- The task:
All lines from the one containing "Ok (Some r)" through the end of the data below must be reproduced exactly, and no others.

Saved entries
(** The part of [_consume_receipt] under the lock: the consumed receipt, before
    its id is recorded *)
Definition consume_locked (consumed_ids : list string) (r : PlanApprovalReceipt) (step : PlanStep)
    (st : PlanExecutionState) : res PlanApprovalReceipt :=
  check! barrier_require (negb (mem_str (pr_receipt_id r) consumed_ids)) in
  check! throw_if_cancelled 1 in
  match receipt_consumer with
  | None => Err PlanExecutionError
  | Some consumer =>
      let! value := consumer r step st in
      match value with
      | Replied consumed =>
          let! now := clock_value (clock 1) in
          check! validate_consumed_receipt r consumed step st now in
          Ok consumed
      | _ => Err PlanExecutionError
      end
  end.

(** [_consume_receipt]: the ids the barrier has consumed, and the decision *)
Definition consume_receipt (consumed_ids : list string) (d : PlanApprovalDecision) (step : PlanStep)
    (st : PlanExecutionState) : list string * res PlanApprovalDecision :=
  match pd_receipt d, receipt_consumer with
  | None, _ | _, None => (consumed_ids, Err PlanExecutionError)
  | Some r, Some _ =>
      match (let! now := clock_value (clock 0) in
             check! validate_issued_receipt r step st now in
             consume_locked consumed_ids r step st) with
      | Err e => (consumed_ids, Err e)
      | Ok consumed =>
          (pr_receipt_id consumed :: consumed_ids,
           let! h := step_action_hash step in decision_grant h consumed)
      end
  end.

(** The checks of [authorize] on the resolver's decision *)
Definition check_decision (d : PlanApprovalDecision) (step : PlanStep) (st : PlanExecutionState)
  : res unit :=
  let! h := step_action_hash step in
  check! barrier_require (String.eqb (pd_action_hash d) h) in
  match dget (ps_step_id step) (xs_steps st) with
  | None => Err PlanExecutionError
  | Some current =>
      barrier_require match ss_approval_id current, pd_approval_id d with
                      | Some i, Some j => String.eqb i j || placeholder_id i
                      | _, _ => true
                      end
  end.

(** [authorize]: the ids the barrier has consumed, and the decision *)
Definition authorize (consumed_ids : list string) (step : PlanStep) (st : PlanExecutionState)
  : list string * res PlanApprovalDecision :=
  match (check! throw_if_cancelled 0 in
         let! value := resolver step st in
         match value with
         | Replied d => check! check_decision d step st in Ok d
         | _ => Err PlanExecutionError
         end) with
  | Err e => (consumed_ids, Err e)
  | Ok d =>
      let '(ids, decision) :=
        if bool_decide (pd_approved d = Some true) then consume_receipt consumed_ids d step st
        else (consumed_ids, Ok d) in
      (ids, let! d := decision in check! throw_if_cancelled 2 in Ok d)
  end.
End Barrier.

(** ** A durable backend behind the barrier *)
Section Adapter.

(** The backend's two operations; the second may be missing. *)
Variable authorize_plan_step :
  string -> string -> string -> Z -> res (reply PlanApprovalDecision).
Variable consume_plan_approval_receipt :
  option (pydict -> string -> string -> string -> list string -> Z ->
          res (reply PlanApprovalReceipt)).
Variable cancelled : nat -> bool.

Definition decision_fields : list string :=
  ["status"; "approved"; "actionHash"; "approvalId"; "reason"; "receipt"].

(** [approved] of a reply: from its [status], or given directly *)
Definition decided_approval (d : pydict) : res (option bool) :=
  if dmem "status" d then
    check! barrier_require (negb (dmem "approved" d)) in
    match jget d "status" with
    | VStr s => if String.eqb s "pending" then Ok None else
                if String.eqb s "approved" then Ok (Some true) else
                if String.eqb s "denied" then Ok (Some false) else Err PlanExecutionError
    | VList _ | VDict _ => Err TypeError
    | _ => Err PlanExecutionError
    end
  else match jget d "approved" with VBool b => Ok (Some b) | _ => Err PlanExecutionError end.

Definition text_or_none (v : pyval) : option string :=
  match v with VStr s => Some s | _ => None end.

(** The decision a mapping stands for *)
Definition decision_of_mapping (d : pydict) : res PlanApprovalDecision :=
  check! barrier_require (forallb (fun k => mem_str k decision_fields) (dkeys d)) in
  let! approved := decided_approval d in
  let! action_hash := match jget d "actionHash" with
                      | VStr s => if nonempty s then Ok s else Err PlanExecutionError
                      | _ => Err PlanExecutionError
                      end in
  let! receipt := match jget d "receipt" with
                  | VDict r => let! r := wrap_value_errors (plan_receipt_from_dict r) in Ok (Some r)
                  | VNone => Ok None
                  | _ => Err PlanExecutionError
                  end in
  made decision_ok (mkDecision approved action_hash (text_or_none (jget d "approvalId"))
                      (text_or_none (jget d "reason")) receipt).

- Task output:
                  | VDict r => let! r := wrap_value_errors (plan_receipt_from_dict r) in Ok (Some r)
                  | VNone => Ok None
                  | _ => Err PlanExecutionError
                  end in
  made decision_ok (mkDecision approved action_hash (text_or_none (jget d "approvalId"))
                      (text_or_none (jget d "reason")) receipt).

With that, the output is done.